Question

Using ComBat on RNASeq FPKM counts

1

Entering edit mode

8.5 years ago

ebrudermanver ▴ 100

I want to apply ComBat function in the sva package to an RNA-Seq dataset containing FPKM values. I first added 1 to all counts and then log-transformed the data followed by calling the ComBat function. However, I have no actual zero counts in the cleaned data while there were many zeros in the original data. This is expected since ComBat standardizes the data. All zeros are mapped to values between -0.36 and 4.45 (after exp-transformation and subtracting 1), and there are no exact zeros. However, it is kind of weird to have negative values and also no zero counts in the RNASeq data. So, my question is "what is the best way to use ComBat on RNA-Seq data?". Thanks.

RNA-Seq ComBat • 9.0k views

ADD COMMENT • link updated 6.8 years ago by Kevin Blighe 89k • written 8.5 years ago by ebrudermanver ▴ 100

1

Entering edit mode

Its natural to have negative values after using Combat.

Some of the posts that could be helpful : https://support.bioconductor.org/p/88522/ Remove Batch Effect From RNAseq with SVAseq and Combat Combat normalization returns negative values

ADD REPLY • link 8.5 years ago by Ron ★ 1.2k

0

Entering edit mode

Can you specifify whether you are using counts or FPKM ? You did not mention FPKM after first sentence.

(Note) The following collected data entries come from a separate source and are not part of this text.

Definition make_asio_server (lib : acceptor_calls) (cfg : ServerConfig) : bytes + Z :=
  asio_open lib cfg.

Definition make_server (posix : bool) (sys : open_calls) (lib : acceptor_calls) (b : BackendKind)
    (cfg : ServerConfig) : bytes + Z :=
  match b with
  | kPoll => make_poll_server posix sys cfg
  | kAsio => make_asio_server lib cfg
  end.

(** ** Start and end *)

(** What the program is given: clocks and the machine, what the random numbers
    are, and what the replication threads do when they are stopped. *)
Record Outside := mkOutside {
  store_clock : nat → Z;
  machine : Machine;
  replid_picks : nat → nat;
  thread_late : nat → list link_effect;
  steady_ns : nat → Z;
  steady_now : Z
}.

Section Main.
Context `{UM : UnorderedMap} {C : Type} {B : Backend C}.
Implicit Types (sv : Server C).

(** During [load] the command table has no collaborators yet. *)
Definition bare_table : CommandTable (W:=Server C) (Link:=Link) := mkTable None None.

(** What there is before the state is restored. *)
Definition blank (x : Outside) (o : Options) : Server C :=
  mkServer (opt_cfg o) (new_store (store_clock x)) zero_stats (mkUptime None (steady_ns x) 0)
    (new_persistence (opt_persist o) (machine x)) (new_replication [] (thread_late x)) ∅ []
    (steady_now x).

(** How the start ends: with a message on the error stream and status 1, or
    with a server that is about to run. *)
Inductive started :=
| Fatal (cerr : bytes) (sv : Server C)
| Started (port : Z) (sv : Server C).

(** Up to [server->run()]; [made] is what [make_server] gives.  The first result
    is what is printed.  When [load] has failed, [Persistence] is destroyed;
    later the handler and the replication own each other, and none of them is. *)
Definition boot (fuel : nat) (made : bytes + Z) (x : Outside) (o : Options)
    : outcome (bytes * started) :=
  '(err, sv) ← load fuel bare_table (blank x o);
  match err with
  | Some msg =>
      Ret ([], Fatal (refusing msg) (with_sv_persist (shutdown (sv_persist sv)) sv))
  | None =>
      let '(n, s) := store_size (sv_store sv) in
      let sv := with_sv_store s sv in
      let cout := bs "loaded " ++ to_string n ++ bs " keys" ++ newline in
      replid ← random_replid (replid_picks x);
      let r := set_apply (set_listening_port (cfg_port (opt_cfg o))
                 (new_replication replid (thread_late x))) in
      match made with
      | inl what => Ret (cout, Fatal (fatal what) (with_sv_repl r sv))
      | inr port =>
          let sv := with_sv_repl (attach r) sv in
          match replicaof_host o with
          | [] => Ret (cout, Started port sv)
          | _ :: _ =>
              '((ok, error), sv) ← repl_replicaof (replicaof_host o) (replicaof_port o) sv;
              if ok : bool then
                Ret (cout ++ bs "replicating from " ++ replicaof_host o ++ bs ":" ++
                       to_string (replicaof_port o) ++ newline, Started port sv)
              else Ret (cout, Fatal (fatal error) sv)
          end
      end
  end.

ADD REPLY • link 8.5 years ago by GZ1995 ▴ 410

0

Entering edit mode

Yes, I am using FPKM. So the values are continuous, but there are also actual zeros in the original data containing FPKMs.

ADD REPLY • link 8.5 years ago by ebrudermanver ▴ 100

1

Entering edit mode

Here is a paper here using log2(FPKM+1) as input for Combat with some discussion. I think there is no need to worry about below zero values, and I will recommend keep using log-transformed values. The real problem with Combat may be whether the prior distribution fits RNA-seq data well (check the plot). Also make sure you only use Combat corrected value for exploratory purpose (PCA, clustering), not for differential expression analysis.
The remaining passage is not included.